→ Your task
The lines from the start of the records through the one containing "lead mapper, validator and HTTP handler." are to be transcribed exactly, and nothing else.

******

(** * webflow-zoho: the Vercel webhook that forwards Webflow forms to Zoho CRM

    A shallow embedding of [api/webhook.js] (the fetch-based handler) and
    the properties of its token cache, token provider, lead submitter,
    lead mapper, validator and HTTP handler.

    Conventions of the embedding:
    - JavaScript values that come out of [JSON.parse] are the inductive
      [value]; numbers are restricted to integers (instants in
      milliseconds, lifetimes in seconds), with [NaN] for the result of
      arithmetic on something that is not a number;
    - strings are sequences of code units below 256;
    - the module-level [accessTokenCache], the clock behind [Date.now()]
      and the list of [fetch] calls made so far are the fields of an
      explicit [State], threaded through a state-and-exception monad;
    - [console.log] / [console.error] are not modelled. *)

From stdpp Require Import base strings list gmap pretty.
From Stdlib Require Import ZArith Ascii String Lia.

Set Warnings "-register-all".

Local Open Scope string_scope.
Local Open Scope Z_scope.

(** ** JavaScript values *)

Module Js.

(** Numbers: the integers, computed exactly, and NaN.  A JavaScript
    number is a double, so [mul], [add] and [sub] below are the
    language's on integers whose operands and result are safe
    ([isSafeInteger]); statements that evaluate them carry that bound. *)
Inductive number :=
| Int (z : Z)
| NaN.

(** [Number.isSafeInteger]: at most [2^53 - 1] in absolute value. *)
Definition isSafeInteger (z : Z) : Prop :=
  - 9007199254740991 <= z <= 9007199254740991.

Inductive value :=
| VUndefined
| VNull
| VBool (b : bool)
| VNum (n : number)
| VStr (s : string)
| VArr (elems : list value)
| VObj (props : list (string * value)).

(** ToBoolean: what [if (v)], [v && w] and [v || w] test. *)
Definition truthy (v : value) : bool :=
  match v with
  | VUndefined | VNull => false
  | VBool b => b
  | VNum (Int z) => negb (z =? 0)
  | VNum NaN => false
  | VStr s => negb (String.eqb s "")
  | VArr _ | VObj _ => true
  end.

(** [v || w] *)
Definition or_else (v w : value) : value := if truthy v then v else w.

(** [v === 'literal'] *)
Definition strict_eq_str (v : value) (lit : string) : bool :=
  match v with
  | VStr s => String.eqb s lit
  | _ => false
  end.

Definition nullish (v : value) : bool :=
  match v with
  | VUndefined | VNull => true
  | _ => false
  end.

(** ToString, as a template literal applies it (integers in full, as
    the language prints them below [10^21]). *)
Fixpoint ToString (v : value) : string :=
  match v with
  | VUndefined => "undefined"
  | VNull => "null"
  | VBool true => "true"
  | VBool false => "false"
  | VNum (Int z) => pretty z
  | VNum NaN => "NaN"
  | VStr s => s
  | VArr elems =>
      String.concat ","
        (List.map (fun e => if nullish e then "" else ToString e) elems)
  | VObj _ => "[object Object]"
  end.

******

→ Solution for this exercise
(** * webflow-zoho: the Vercel webhook that forwards Webflow forms to Zoho CRM

    A shallow embedding of [api/webhook.js] (the fetch-based handler) and
    the properties of its token cache, token provider, lead submitter,
    lead mapper, validator and HTTP handler.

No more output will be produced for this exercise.